“会社法”Q&A |
Q1.株式会社の設立手続が緩和されたのは、どの部分ですか。
A1.具体的には次の部分です。
@ 最低資本金の制度がなくなりました。以前は、最低資本金として1000万円が必要でした。
A 機関は、株主総会と取締役1名でもOKです。
B 類似商号禁止制度がなくなりました。従って、同一市町村内において、同一営業・同一商号の会社を登記することが可能となりました。しかし、まったく規制がなくなったわけではありません。商業登記法では、同一商号・同一本店の場合は、登記することができませんし、会社法でも、不正目的の類似商号の使用については禁止しています。
C 現物出資も、500万円までは検査役の調査を受ける必要がなくなりました。
D 金銭出資でも発起設立なら払込金保管証明制度がなくなり、残高証明や通帳の写しに発起人代表の払い込みを証する書面を添付する等の方法によって、払い込まれた金銭の額を証明することにより、設立手続を行うことができるようになりました。
Q2.株式会社の取締役・監査役等、機関設計のポイントは何ですか。
A2.機関設計には次のルールがあります。
@ 株主総会(最高意思決定機関)は、すべての株式会社で必ず置かなくてはならない。
A 取締役(業務執行機関)は、すべての株式会社で最低1人は必要です。但し、取締役会を設置する場合は、3人以上が必要です。
B 取締役会(業務に関する意思決定機関)は、株式譲渡制限会社では設置するかどうかは任意です。それ以外の株式会社では必ず設置しなければならない。
C 監査役(監査機関)は、株式譲渡制限会社では設置するかどうかは任意です。但し、取締役会を設置する会社では、原則として設置することになります。
D 監査役会(3人以上で構成)は、大会社(株式譲渡制限会社、委員会設置会社を除く)では、必ず設置しなければなりません。
E 委員会(指名委員会・監査委員会・報酬委員会)は、監査役を設置する会社には設置できない。また、会計監査人を設置しない会社には設置できない。
F 会計監査人(公認会計士、監査法人)は、大会社では必ず設置しなければならない。大会社以外の会社では設置するかどうかは任意です。

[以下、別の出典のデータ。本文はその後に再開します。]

(** * Terminus: the Python expression pipeline
      (service/term_parser.py and service/term_interpreter.py)

    The development follows the two source modules:

    - [Py]: the fragment of the host language both modules rely on
      (exceptions, string methods, character classes of the [re] module,
      dynamically typed values, the host functions that are called but not
      defined in the repository);
    - [Ast]: the dictionaries used as postfix entries and as tree nodes;
    - [term_parser]: [tokenize], the classifier predicates, the tables,
      [shunting_yard], [check_parentheses_balance], [parse_to_tree];
    - [term_interpreter]: the operator tables, [builtin_env], [evaluate];
    - [CPython]: an executable instance of the host functions, used for
      the closed examples;
    - [Spec]: the vocabulary of the properties;
    - the properties, one section per topic.

    Conventions of the model:

    - texts are strings of ASCII code points: [\w], [\d], [\s],
      [str.strip] and [str.lower] are modelled on that range;
    - a function that may raise returns a [result]; an exception stops
      the computation it is raised in, as no [try] of the two modules
      catches one (the two [try] blocks of the parser wrap host calls and
      are part of the function that owns them);
    - a Python list used as a stack is a [list] with its top at the head;
    - a dictionary is an inductive value with one constructor per
      ["type"];
    - [evaluate] is a state transformer over the world that the callables
      it applies may change. *)

From Stdlib Require Import ZArith String Ascii List Bool Lia Floats.
From stdpp Require Import base option list gmap strings pretty.

Open Scope string_scope.
Open Scope list_scope.
Set Warnings "-register-all".

(* ===================================================================== *)
(** * The host language fragment *)
(* ===================================================================== *)

Module Py.

(** ** Exceptions and results *)

Inductive exc : Type :=
| ValueError (msg : string)
| TypeError (msg : string)
| KeyError (key : string)
| IndexError (msg : string)
| NameError (msg : string)
| ZeroDivisionError (msg : string)
| UnicodeDecodeError (msg : string)
| OtherException (kind msg : string).

Inductive result (A : Type) : Type :=
| Ok (a : A)
| Raise (e : exc).
Arguments Ok {A} a.
Arguments Raise {A} e.

#[global] Instance result_bind : MBind result := λ A B k r,
  match r with
  | Ok a => k a
  | Raise e => Raise e
  end.

#[global] Instance result_ret : MRet result := λ A a, Ok a.

Definition is_ok {A} (r : result A) : bool :=
  match r with Ok _ => true | Raise _ => false end.

(** ** Characters

    The classes of the [re] module for [str] patterns, on ASCII:
    [\s] is [Py_UNICODE_ISSPACE] (tab to carriage return, the four
    separators 0x1c-0x1f and the space), which is also what [str.strip]
    removes; [\d] is a decimal digit; [\w] a letter, a digit or the
    underscore. *)

Definition code (c : ascii) : N := N_of_ascii c.

Definition in_range (lo hi : N) (c : ascii) : bool :=
  (lo <=? code c)%N && (code c <=? hi)%N.

Definition is_space (c : ascii) : bool :=
  in_range 9 13 c || in_range 28 32 c.

Definition is_digit (c : ascii) : bool := in_range 48 57 c.

Definition is_alpha_ (c : ascii) : bool :=
  in_range 65 90 c || in_range 97 122 c || Ascii.eqb c "_".

Definition is_word (c : ascii) : bool := is_alpha_ c || is_digit c.

(** The class [[\w\.]] of the token pattern. *)
Definition is_word_or_dot (c : ascii) : bool := is_word c || Ascii.eqb c ".".

Definition newline : ascii := ascii_of_nat 10.
Definition backslash : ascii := ascii_of_nat 92.
Definition dquote : ascii := ascii_of_nat 34.
Definition squote : ascii := ascii_of_nat 39.

(** The one-character text made of a double quote *)
Definition dq : string := String dquote EmptyString.

(** ** String methods *)

(** Number of leading characters of [s] in the class [p]: what a greedy
    [p*] consumes. *)
Fixpoint span (p : ascii → bool) (s : string) : nat :=
  match s with
  | String c r => if p c then S (span p r) else 0
  | EmptyString => 0
  end.

Fixpoint drop (n : nat) (s : string) : string :=
  match n, s with
  | S k, String _ r => drop k r
  | _, _ => s
  end.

G 会計参与は、すべての株式会社で、設置するかどうかは任意です。
Q3.取締役、監査役、会計参与、会計監査人の任期は何年ですか。
A3.それぞれ次のとおりです。
@ 取締役は、原則として選任後2年以内に終了する事業年度のうち最終のものに関する定時株主総会の終結の時までです。但し、株式譲渡制限会社は、10年以内に終了する事業年度のうち最終のものに関する定時株主総会の終結の時まで伸長が可能です。
A 監査役は、原則として選任後4年以内に終了する事業年度のうち最終のものに関する定時株主総会の終結のときまでです。但し、株式譲渡制限会社は、10年以内に終了する事業年度のうち最終のものに関する定時株主総会の終結の時まで伸長が可能です。
B 会計参与は、取締役に関する任期と同じです。
C 会計監査人は、原則として選任後1年以内に終了する事業年度のうち最終のものに関する定時株主総会の終結の時までです。
Q4.特例有限会社とは、どんなカタチの会社ですか。
A4.会社法の施行により有限会社法は廃止されましたので、既存の有限会社は会社法の規定による株式会社として存続します。
しかし、既存の株式会社や会社法の規定により設立した株式会社と異なり、整備法によって従前の有限会社法の規律が実質的に適用されるため、特例有限会社と称し、商号中に「有限会社」の文字を用いなければなりません。
特例有限会社は、商号変更によって株式会社に移行することができます。